The deal had not been ratified by Congress and pulling out reversed decades of policy that would have decreased barriers to trade with the partnering nations.
“We’re still going to try and increase trade in Vietnam," says Nelsen. "We’re still going to sell citrus to Japan. It would of been easier if our product had been less expensive.”
Nielsen says it's going to be up to people like him to explain to the new administration why provisions laid out in T.P.P. need to be included in future policy.
The California Farm Bureau also expressed disappointment over President Trump's decision.
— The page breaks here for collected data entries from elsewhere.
(* ===== verification/UploadDestination.v ===== *)
(** * Upload destinations: [domain/upload_destination.hpp] *)

From S2P Require Import Prelude CoreError.

(** [enum class UploadDestination]. *)
Inductive UploadDestination := Telegram | GoogleDrive | Rclone.

#[global] Instance UploadDestination_eq_dec : EqDecision UploadDestination.
Proof. solve_decision. Defined.

(** [to_string(UploadDestination)]. *)
Definition destination_to_string (d : UploadDestination) : string :=
  match d with
  | Telegram => "telegram"
  | GoogleDrive => "gdrive"
  | Rclone => "rclone"
  end.

Definition telegram_aliases : list string := ["telegram"; "tg"; "leech"].
Definition gdrive_aliases : list string := ["gdrive"; "googledrive"; "google_drive"; "drive"].
Definition rclone_aliases : list string := ["rclone"; "mirror"].

(** [parse_upload_destination]. *)
Definition parse_upload_destination (input : string) : Result UploadDestination :=
  let lower := str_map tolower input in
  if bool_decide (lower ∈ telegram_aliases) then Ok Telegram
  else if bool_decide (lower ∈ gdrive_aliases) then Ok GoogleDrive
  else if bool_decide (lower ∈ rclone_aliases) then Ok Rclone
  else error InvalidArgument ("Unknown upload destination: " +:+ input).

(** The documented aliases of a destination. *)
Definition aliases_of (d : UploadDestination) : list string :=
  match d with
  | Telegram => telegram_aliases
  | GoogleDrive => gdrive_aliases
  | Rclone => rclone_aliases
  end.

Lemma destination_to_string_alias d : destination_to_string d ∈ aliases_of d.
Proof. destruct d; set_solver. Qed.

Lemma aliases_disjoint d1 d2 s : s ∈ aliases_of d1 -> s ∈ aliases_of d2 -> d1 = d2.
Proof. rewrite !list_elem_of_In. destruct d1, d2; simpl; intuition congruence. Qed.

Lemma parse_upload_destination_Ok input d :
  parse_upload_destination input = Ok d <-> str_map tolower input ∈ aliases_of d.
Proof.
  unfold parse_upload_destination. split.
  - repeat case_bool_decide; intros [=]; subst; done.
  - intros H. repeat case_bool_decide.
    + f_equal. by apply (aliases_disjoint Telegram d (str_map tolower input)).
    + f_equal. by apply (aliases_disjoint GoogleDrive d (str_map tolower input)).
    + f_equal. by apply (aliases_disjoint Rclone d (str_map tolower input)).
    + by destruct d.
Qed.

Lemma parse_destination_to_string d : parse_upload_destination (destination_to_string d) = Ok d.
Proof. by destruct d. Qed.

(** The parser accepts exactly the documented aliases, in any letter case, each
    for one destination only; the stored spelling of a destination is read back as
    that destination, and everything else is an [InvalidArgument] that quotes the input. *)
Theorem destination_parse_print input :
  (forall d, parse_upload_destination input = Ok d <-> str_map tolower input ∈ aliases_of d) /\
  (forall d, parse_upload_destination (destination_to_string d) = Ok d) /\
  ((forall d, str_map tolower input ∉ aliases_of d) ->
   parse_upload_destination input =
   error InvalidArgument ("Unknown upload destination: " +:+ input)).
Proof.
  split_and!; [apply parse_upload_destination_Ok|apply parse_destination_to_string|].
  intros H. unfold parse_upload_destination.
  pose proof (H Telegram); pose proof (H GoogleDrive); pose proof (H Rclone).
  by repeat case_bool_decide.
Qed.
In a press release, CFBF President Paul Wenger says he would like to see the administration find ways to open foreign markets for agricultural products.
“We operate in a world where it’s much easier for crops from other nations to enter the U.S. than for American farm goods to be sold elsewhere. “We will encourage the administration to work on smaller-scale agreements that would allow American farmers to trade with other nations on an equal basis.”
He also hopes that if the North American Free Trade Agreement or NAFTA is opened up that farm products are "left alone."
"We don’t want successful agricultural trade to be caught in any conflict about other portions of the agreement," says Wenger. "Trade in food and farm products benefits both rural and urban areas of California. For example, farm products represent the top export from the Port of Oakland, and agreements such as the TPP would allow us to reach more potential customers in key Pacific Rim markets.”